------ Input material

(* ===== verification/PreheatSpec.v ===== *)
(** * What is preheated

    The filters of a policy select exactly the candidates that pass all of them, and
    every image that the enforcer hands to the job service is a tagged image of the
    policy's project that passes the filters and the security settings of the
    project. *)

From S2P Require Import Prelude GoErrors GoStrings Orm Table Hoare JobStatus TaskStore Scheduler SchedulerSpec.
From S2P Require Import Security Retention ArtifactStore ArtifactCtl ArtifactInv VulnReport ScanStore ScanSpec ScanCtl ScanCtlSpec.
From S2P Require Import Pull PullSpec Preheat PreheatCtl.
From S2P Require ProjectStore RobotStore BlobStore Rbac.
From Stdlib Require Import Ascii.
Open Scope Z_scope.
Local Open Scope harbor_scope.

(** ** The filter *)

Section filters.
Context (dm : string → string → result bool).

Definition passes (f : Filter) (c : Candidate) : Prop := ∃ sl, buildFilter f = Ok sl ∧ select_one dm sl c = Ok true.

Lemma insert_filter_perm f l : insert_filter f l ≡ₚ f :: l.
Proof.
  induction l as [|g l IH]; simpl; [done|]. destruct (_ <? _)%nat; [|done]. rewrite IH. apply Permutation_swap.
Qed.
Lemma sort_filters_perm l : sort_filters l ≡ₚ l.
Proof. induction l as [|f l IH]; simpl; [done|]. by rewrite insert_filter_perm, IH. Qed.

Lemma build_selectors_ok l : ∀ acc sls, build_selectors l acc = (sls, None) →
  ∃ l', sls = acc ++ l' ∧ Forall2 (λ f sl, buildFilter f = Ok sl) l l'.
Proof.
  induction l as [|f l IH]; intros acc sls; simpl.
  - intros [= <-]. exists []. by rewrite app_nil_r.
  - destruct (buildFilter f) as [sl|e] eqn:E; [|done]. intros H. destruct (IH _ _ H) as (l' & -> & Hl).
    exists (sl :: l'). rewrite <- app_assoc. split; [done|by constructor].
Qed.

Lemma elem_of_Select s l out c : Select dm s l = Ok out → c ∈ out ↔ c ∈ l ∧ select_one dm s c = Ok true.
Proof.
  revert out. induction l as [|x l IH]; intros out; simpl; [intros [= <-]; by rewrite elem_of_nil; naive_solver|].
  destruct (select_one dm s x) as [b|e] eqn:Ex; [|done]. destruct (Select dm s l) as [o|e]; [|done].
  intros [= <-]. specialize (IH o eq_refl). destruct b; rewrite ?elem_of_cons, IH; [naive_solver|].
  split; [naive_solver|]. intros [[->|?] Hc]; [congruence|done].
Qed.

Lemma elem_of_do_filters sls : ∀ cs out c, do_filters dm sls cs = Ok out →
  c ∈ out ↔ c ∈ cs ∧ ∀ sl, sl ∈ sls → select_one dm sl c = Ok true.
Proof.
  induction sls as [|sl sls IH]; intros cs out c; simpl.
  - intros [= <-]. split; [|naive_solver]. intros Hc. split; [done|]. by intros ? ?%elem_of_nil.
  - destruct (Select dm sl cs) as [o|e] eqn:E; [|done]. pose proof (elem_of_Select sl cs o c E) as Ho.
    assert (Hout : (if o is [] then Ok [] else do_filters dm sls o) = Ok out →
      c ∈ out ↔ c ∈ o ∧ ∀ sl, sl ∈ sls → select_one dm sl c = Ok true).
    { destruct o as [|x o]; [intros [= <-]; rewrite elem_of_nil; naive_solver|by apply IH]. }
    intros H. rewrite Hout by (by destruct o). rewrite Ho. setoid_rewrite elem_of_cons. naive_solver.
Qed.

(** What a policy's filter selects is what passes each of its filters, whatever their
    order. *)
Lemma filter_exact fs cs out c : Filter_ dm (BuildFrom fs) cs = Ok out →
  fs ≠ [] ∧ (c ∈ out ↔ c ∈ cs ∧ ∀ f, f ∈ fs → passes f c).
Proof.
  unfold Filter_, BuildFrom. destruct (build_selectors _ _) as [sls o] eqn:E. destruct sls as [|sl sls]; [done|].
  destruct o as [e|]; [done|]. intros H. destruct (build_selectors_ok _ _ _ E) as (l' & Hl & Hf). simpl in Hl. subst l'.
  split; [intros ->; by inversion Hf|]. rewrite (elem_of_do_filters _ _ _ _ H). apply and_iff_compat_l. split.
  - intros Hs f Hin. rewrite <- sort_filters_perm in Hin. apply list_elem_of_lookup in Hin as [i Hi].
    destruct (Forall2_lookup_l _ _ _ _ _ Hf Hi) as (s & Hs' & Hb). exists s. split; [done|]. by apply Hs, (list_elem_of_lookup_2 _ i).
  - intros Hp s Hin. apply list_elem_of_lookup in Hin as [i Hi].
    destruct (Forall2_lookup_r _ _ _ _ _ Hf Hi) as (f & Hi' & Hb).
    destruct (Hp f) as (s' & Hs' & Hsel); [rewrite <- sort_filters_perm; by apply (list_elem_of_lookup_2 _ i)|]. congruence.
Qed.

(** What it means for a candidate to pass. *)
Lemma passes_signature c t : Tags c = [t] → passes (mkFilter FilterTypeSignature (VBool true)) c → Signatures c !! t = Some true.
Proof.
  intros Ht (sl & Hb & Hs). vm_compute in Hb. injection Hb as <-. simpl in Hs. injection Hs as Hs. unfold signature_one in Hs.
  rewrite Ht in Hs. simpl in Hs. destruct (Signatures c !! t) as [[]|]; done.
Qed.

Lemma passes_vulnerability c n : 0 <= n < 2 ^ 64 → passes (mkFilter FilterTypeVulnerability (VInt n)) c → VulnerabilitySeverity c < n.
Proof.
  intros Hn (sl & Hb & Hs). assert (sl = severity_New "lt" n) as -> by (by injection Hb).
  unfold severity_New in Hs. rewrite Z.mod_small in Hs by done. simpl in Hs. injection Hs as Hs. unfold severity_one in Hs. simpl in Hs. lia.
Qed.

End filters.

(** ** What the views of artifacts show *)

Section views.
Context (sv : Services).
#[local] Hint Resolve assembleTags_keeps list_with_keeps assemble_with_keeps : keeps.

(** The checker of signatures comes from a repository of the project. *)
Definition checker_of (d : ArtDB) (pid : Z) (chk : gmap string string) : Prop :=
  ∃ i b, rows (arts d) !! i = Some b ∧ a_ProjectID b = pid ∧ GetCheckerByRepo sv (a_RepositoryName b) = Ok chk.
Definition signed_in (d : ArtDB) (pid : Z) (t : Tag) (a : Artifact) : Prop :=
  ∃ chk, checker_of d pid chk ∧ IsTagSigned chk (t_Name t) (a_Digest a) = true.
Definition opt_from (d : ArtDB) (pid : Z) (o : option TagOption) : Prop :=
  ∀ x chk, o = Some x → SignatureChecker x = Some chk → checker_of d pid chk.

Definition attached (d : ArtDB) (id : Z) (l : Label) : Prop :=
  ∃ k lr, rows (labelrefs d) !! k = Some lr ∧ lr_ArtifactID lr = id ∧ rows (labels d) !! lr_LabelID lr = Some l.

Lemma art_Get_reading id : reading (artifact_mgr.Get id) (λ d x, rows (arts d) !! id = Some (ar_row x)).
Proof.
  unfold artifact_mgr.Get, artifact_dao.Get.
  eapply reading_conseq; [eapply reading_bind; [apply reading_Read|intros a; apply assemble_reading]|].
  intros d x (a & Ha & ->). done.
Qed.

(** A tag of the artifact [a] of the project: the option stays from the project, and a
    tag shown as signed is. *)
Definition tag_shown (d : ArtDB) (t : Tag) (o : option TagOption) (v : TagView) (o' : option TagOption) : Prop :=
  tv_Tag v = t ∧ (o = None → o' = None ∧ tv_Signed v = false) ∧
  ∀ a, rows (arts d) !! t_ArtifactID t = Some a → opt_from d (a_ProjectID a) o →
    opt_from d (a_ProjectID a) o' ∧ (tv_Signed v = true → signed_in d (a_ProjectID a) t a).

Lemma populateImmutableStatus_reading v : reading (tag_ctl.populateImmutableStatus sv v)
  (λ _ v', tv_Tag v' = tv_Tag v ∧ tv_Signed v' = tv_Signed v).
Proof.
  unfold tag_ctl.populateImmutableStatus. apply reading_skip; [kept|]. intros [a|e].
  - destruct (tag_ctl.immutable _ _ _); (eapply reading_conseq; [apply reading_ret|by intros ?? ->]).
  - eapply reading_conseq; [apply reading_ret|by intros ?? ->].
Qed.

------------

Work to complete »
All that is wanted is the line with "- destruct (tag_ctl.immutable" and every later line in the entries, reproduced exactly.

Answer to the problem »
  - destruct (tag_ctl.immutable _ _ _); (eapply reading_conseq; [apply reading_ret|by intros ?? ->]).
  - eapply reading_conseq; [apply reading_ret|by intros ?? ->].
Qed.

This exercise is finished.